Work to complete ▸
Locate each line of the material that contains "pose", then return it.

Provided records ▸
#####
(* ===== verification/Crypto.v ===== *)
(** The cryptographic interface of the daemon, and [crypto.rs] on top of it.

    The primitives (SHA-256, HKDF-SHA256, AES-256-GCM, Ed25519, X25519) are crates, not code of
    the repository: they are the operations of the class [Crypto], and what the program relies
    on is stated in one small class of laws per primitive. [toy_crypto] is a concrete instance
    that satisfies every law; the witnesses of the other files run the model on it. *)

From S2P Require Import Prelude.

Class Crypto := {
  (** [Sha256::digest]. *)
  sha256_digest : bytes -> bytes;
  (** [Hkdf::<Sha256>::new(salt, ikm).expand(info, &mut [0u8; 32])]. *)
  hkdf32 : option bytes -> bytes -> bytes -> bytes;
  (** [Aes256Gcm::encrypt] and [decrypt] under key and nonce; the ciphertext carries the tag. *)
  aes_encrypt : bytes -> bytes -> bytes -> option bytes;
  aes_decrypt : bytes -> bytes -> bytes -> option bytes;
  (** Ed25519: [SigningKey::sign], [SigningKey::verifying_key().as_bytes()],
      [VerifyingKey::from_bytes], [Signature::from_slice], [VerifyingKey::verify]. *)
  ed_sign : bytes -> bytes -> bytes;
  ed_public : bytes -> bytes;
  ed_vk_from_bytes : bytes -> option bytes;
  ed_sig_from_slice : bytes -> option bytes;
  ed_verify : bytes -> bytes -> bytes -> bool;
  (** X25519: [PublicKey::from(&secret)], [diffie_hellman], [was_contributory]. *)
  x_public : bytes -> bytes;
  x_dh : bytes -> bytes -> bytes;
  x_contributory : bytes -> bool;
}.

(** SHA-256 of the empty string, the first test vector of FIPS 180-4. *)
Definition sha256_of_empty : bytes :=
  [227; 176; 196; 66; 152; 252; 28; 20; 154; 251; 244; 200; 153; 111; 185; 36;
   39; 174; 65; 228; 100; 155; 147; 76; 164; 149; 153; 27; 120; 82; 184; 85].

Class ShaLaws `{Crypto} : Prop := {
  sha256_length : forall m, length (sha256_digest m) = 32%nat;
  sha256_bytes_ok : forall m, bytes_ok (sha256_digest m);
  sha256_empty : sha256_digest [] = sha256_of_empty;
}.

Class HkdfLaws `{Crypto} : Prop := {
  hkdf32_length : forall salt ikm info, length (hkdf32 salt ikm info) = 32%nat;
  hkdf32_bytes_ok : forall salt ikm info, bytes_ok (hkdf32 salt ikm info);
}.

Class AesLaws `{Crypto} : Prop := {
  aes_encrypt_total : forall k n p,
    length k = 32%nat -> length n = 12%nat -> zlen p < 2 ^ 36 -> is_Some (aes_encrypt k n p);
  aes_round_trip : forall k n p c, aes_encrypt k n p = Some c -> aes_decrypt k n c = Some p;
  aes_tag : forall k n p c, aes_encrypt k n p = Some c -> zlen c = zlen p + 16;
  aes_unique : forall k n p c, aes_decrypt k n c = Some p -> aes_encrypt k n p = Some c;
}.

Class EdLaws `{Crypto} : Prop := {
  ed_public_length : forall sk, length (ed_public sk) = 32%nat;
  ed_public_bytes_ok : forall sk, bytes_ok (ed_public sk);
  ed_public_parses : forall sk, ed_vk_from_bytes (ed_public sk) = Some (ed_public sk);
  ed_sign_parses : forall sk m, ed_sig_from_slice (ed_sign sk m) = Some (ed_sign sk m);
  ed_sig_slice_len : forall s sig, ed_sig_from_slice s = Some sig -> length s = 64%nat;
  ed_verify_sign : forall sk m, ed_verify (ed_public sk) m (ed_sign sk m) = true;
}.

Class DhLaws `{Crypto} : Prop := {
  x_public_length : forall s, length (x_public s) = 32%nat;
  x_public_bytes_ok : forall s, bytes_ok (x_public s);
  x_dh_comm : forall a b, x_dh a (x_public b) = x_dh b (x_public a);
}.

(** ** [crypto.rs] *)

Section CryptoRs.
Context `{Crypto}.

(** [nonce] stands for the twelve bytes [OsRng] fills. *)
Definition encrypt_e2e (nonce plaintext key : bytes) : option bytes :=
  match aes_encrypt key nonce plaintext with
  | Some ciphertext => Some (nonce ++ ciphertext)
  | None => None
  end.

Definition decrypt_e2e (encrypted key : bytes) : option bytes :=
  if zlen encrypted <? 28 then None
  else aes_decrypt key (take 12 encrypted) (drop 12 encrypted).

Definition constant_time_eq (a b : bytes) : bool :=
  let same_len := bool_decide (length a = length b) in
  let diff := foldl (fun d p => Z.lor d (Z.lxor (fst p) (snd p))) 0 (zip a b) in
  (diff =? 0) && same_len.

Definition sha256 (data : bytes) : bytes := sha256_digest data.

Definition hkdf_expand32 (prk info : bytes) : bytes := hkdf32 None prk info.

Definition derive_session_key (shared_secret eph_a eph_b : bytes) : bytes :=
  let '(lo, hi) := if bytes_ltb eph_a eph_b then (eph_a, eph_b) else (eph_b, eph_a) in
  hkdf32 (Some (lo ++ hi)) shared_secret (string_bytes "chrono-session-v1").

Definition secure_clear (data : bytes) : bytes := (fun _ => 0) <$> data.

End CryptoRs.

(** ** Lemmas *)

Lemma bytes_ltb_irrefl a : bytes_ltb a a = false.
Proof. induction a; simpl; [done|]. rewrite IHa, Z.ltb_irrefl, Z.eqb_refl. done. Qed.

Lemma bytes_ltb_asym a b : bytes_ltb a b = true -> bytes_ltb b a = false.
Proof.
  revert b. induction a as [|x a IH]; intros [|y b]; simpl; try done.
  rewrite orb_true_iff, andb_true_iff, orb_false_iff, andb_false_iff.
  intros [?|[? ?]]; breflect; subst.
  - split; [apply Z.ltb_ge; lia|left; apply Z.eqb_neq; lia].
  - split; [apply Z.ltb_irrefl|right; auto].
Qed.

Lemma bytes_ltb_total a b : bytes_ltb a b = false -> bytes_ltb b a = false -> a = b.
Proof.
  revert b. induction a as [|x a IH]; intros [|y b]; simpl; try done.
  rewrite !orb_false_iff, !andb_false_iff. intros [? H1] [? H2]. breflect.
  assert (x = y) as -> by lia. rewrite Z.eqb_refl in *.
  f_equal. apply IH; naive_solver.
Qed.

(** Ordering the two arguments by [<] makes a two-argument function symmetric. *)
Lemma bytes_sort_sym a b :
  (if bytes_ltb a b then (a, b) else (b, a)) = (if bytes_ltb b a then (b, a) else (a, b)).
Proof.
  destruct (bytes_ltb a b) eqn:E1, (bytes_ltb b a) eqn:E2; try done.
  - by rewrite (bytes_ltb_asym _ _ E1) in E2.
  - by rewrite (bytes_ltb_total _ _ E1 E2).
Qed.

Lemma derive_session_key_sym `{Crypto} s a b :
  derive_session_key s a b = derive_session_key s b a.
Proof. unfold derive_session_key. by rewrite bytes_sort_sym. Qed.

Lemma lor_fold_zero d (l : list (Z * Z)) :
  foldl (fun d p => Z.lor d (Z.lxor (fst p) (snd p))) d l = 0 <->
  d = 0 /\ Forall (fun p => fst p = snd p) l.
Proof.
  revert d. induction l as [|[x y] l IH]; intros d; simpl.
  - split; [intros ->; split; [done|constructor]|naive_solver].
  - rewrite IH, Z.lor_eq_0_iff, Z.lxor_eq_0_iff, Forall_cons. simpl. naive_solver.
Qed.

Lemma zip_fst_snd_eq {A} (a b : list A) :
  length a = length b -> Forall (fun p => fst p = snd p) (zip a b) <-> a = b.
Proof.
  revert b. induction a as [|x a IH]; intros [|y b] Hl; simpl in *; try (done || lia).
  rewrite Forall_cons, IH by lia. simpl. naive_solver.
Qed.

Lemma constant_time_eq_spec a b : constant_time_eq a b = bool_decide (a = b).
Proof.
  unfold constant_time_eq. apply eq_bool_prop_intro.
  rewrite andb_True, !bool_decide_spec. rewrite Is_true_true, Z.eqb_eq, lor_fold_zero.
  split.
  - intros [[_ HF] Hl]. by apply zip_fst_snd_eq.
  - intros ->. rewrite zip_fst_snd_eq by done. done.
Qed.

Lemma encrypt_decrypt_e2e `{Crypto, !AesLaws} nonce p key c :
  length nonce = 12%nat -> encrypt_e2e nonce p key = Some c -> decrypt_e2e c key = Some p.
Proof.
  unfold encrypt_e2e, decrypt_e2e. intros Hn E. case_match eqn:Ea; simplify_eq.
  pose proof (aes_tag _ _ _ _ Ea). rewrite zlen_app.
  replace (zlen nonce) with 12 by (unfold zlen; lia).
  rewrite (proj2 (Z.ltb_ge _ _)) by (pose proof (zlen_nonneg p); lia).
  rewrite take_app_length', drop_app_length' by lia. by eapply aes_round_trip.
Qed.

(** ** A concrete instance *)

Definition toy_digest (m : bytes) : bytes :=
  match m with
  | [] => sha256_of_empty
  | _ => be_bytes 32 (from_be (take 64 m) + 5 * zlen m)
  end.

Definition toy_tag (k m : bytes) : bytes := be_bytes 64 (from_be k * 2 ^ 250 + from_be (take 64 m)).

Definition toy_aes_tag (k n p : bytes) : bytes :=
  be_bytes 16 (from_be (take 32 k) + 3 * from_be (take 12 n) + 7 * from_be (take 16 p)).

Definition toy_decrypt (k n c : bytes) : option bytes :=
  let p := take (length c - 16) c in
  if bool_decide (16 <= length c /\ drop (length c - 16) c = toy_aes_tag k n p)%nat
  then Some p else None.

Definition toy_crypto : Crypto := {|
  sha256_digest := toy_digest;
  hkdf32 := fun salt ikm info =>
    be_bytes 32 (from_be (default [] salt) + 11 * from_be ikm + 13 * from_be info);
  aes_encrypt := fun k n p => Some (p ++ toy_aes_tag k n p);
  aes_decrypt := toy_decrypt;
  ed_sign := fun sk m => toy_tag (be_bytes 32 (from_be sk)) m;
  ed_public := fun sk => be_bytes 32 (from_be sk);
  ed_vk_from_bytes := fun b => if bool_decide (length b = 32%nat) then Some b else None;
  ed_sig_from_slice := fun s => if bool_decide (length s = 64%nat) then Some s else None;
  ed_verify := fun vk m s => bool_decide (s = toy_tag vk m);
  x_public := fun s => be_bytes 32 (9 * from_be s);
  x_dh := fun s p => be_bytes 32 (from_be s * from_be p);
  x_contributory := fun s => negb (bool_decide (s = be_bytes 32 0));
|}.

Lemma toy_sha_laws : @ShaLaws toy_crypto.
Proof.
  split; simpl.
  - intros [|b m]; [done|]. apply length_be_bytes.
  - intros [|b m]; [|apply be_bytes_ok]. repeat constructor; unfold is_byte; lia.
  - done.
Qed.

Lemma toy_hkdf_laws : @HkdfLaws toy_crypto.
Proof. split; intros; [apply length_be_bytes|apply be_bytes_ok]. Qed.

Lemma toy_aes_laws : @AesLaws toy_crypto.
Proof.
  assert (Hl : forall k n p, length (toy_aes_tag k n p) = 16%nat)
    by (intros; apply length_be_bytes).
  split; simpl.
  - intros k n p _ _ _. eauto.
  - intros k n p c E. injection E as <-. unfold toy_decrypt.
    rewrite length_app, Hl.
    replace (length p + 16 - 16)%nat with (length p) by lia.
    rewrite take_app_length, drop_app_length.
    rewrite bool_decide_eq_true_2; [done|split; [lia|done]].
  - intros k n p c E. injection E as <-. rewrite zlen_app. unfold zlen at 2. rewrite Hl. done.
  - unfold toy_decrypt. intros k n p c E. case_bool_decide as Hc; [|done]. injection E as <-.
    destruct Hc as [_ <-]. by rewrite take_drop.
Qed.

Lemma toy_ed_laws : @EdLaws toy_crypto.
Proof.
  split; cbn [ed_public ed_vk_from_bytes ed_sig_from_slice ed_sign ed_verify toy_crypto]; intros.
  - apply length_be_bytes.
  - apply be_bytes_ok.
  - by rewrite bool_decide_eq_true_2 by apply length_be_bytes.
  - by rewrite bool_decide_eq_true_2 by apply length_be_bytes.
  - by case_bool_decide.
  - by rewrite bool_decide_eq_true_2.
Qed.

Lemma be_bytes_mod n a b :
  a mod 256 ^ Z.of_nat n = b mod 256 ^ Z.of_nat n -> be_bytes n a = be_bytes n b.
Proof.
  revert a b. induction n as [|n IH]; intros a b E; [done|]. cbn [be_bytes].
  rewrite Nat2Z.inj_succ, Z.pow_succ_r, (Z.mul_comm 256) in E by lia.
  assert (Hp : 0 < 256 ^ Z.of_nat n) by (apply Z.pow_pos_nonneg; lia).
  apply (f_equal2 cons).
  - rewrite !Z.shiftr_div_pow2 by lia.
    replace (2 ^ (8 * Z.of_nat n)) with (256 ^ Z.of_nat n)
      by (rewrite Z.pow_mul_r by lia; done).
    apply (f_equal (fun z => z / 256 ^ Z.of_nat n)) in E.
    rewrite !Z.rem_mul_r, !(Z.add_comm (_ mod 256 ^ _)), !(Z.mul_comm (256 ^ _)),
      !Z.div_add_l in E by lia.
    rewrite !(Z.div_small (_ mod 256 ^ _)) in E by (apply Z.mod_pos_bound; lia). lia.
  - apply IH. apply (f_equal (fun z => z mod 256 ^ Z.of_nat n)) in E.
    rewrite !Z.rem_mul_r, !(Z.mul_comm (256 ^ _)), !Z.mod_add, !Z.mod_mod in E by lia. done.
Qed.

Lemma toy_dh_laws : @DhLaws toy_crypto.
Proof.
  split; cbn [x_public x_dh toy_crypto]; intros; [apply length_be_bytes|apply be_bytes_ok|].
  apply be_bytes_mod. rewrite !from_be_bytes.
  rewrite !Z.mul_mod_idemp_r by (apply Z.pow_nonzero; lia). f_equal. lia.
Qed.

#[export] Existing Instances toy_sha_laws toy_hkdf_laws toy_aes_laws toy_ed_laws toy_dh_laws.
#####
Answer section ▸
  pose proof (aes_tag _ _ _ _ Ea). rewrite zlen_app.
  rewrite (proj2 (Z.ltb_ge _ _)) by (pose proof (zlen_nonneg p); lia).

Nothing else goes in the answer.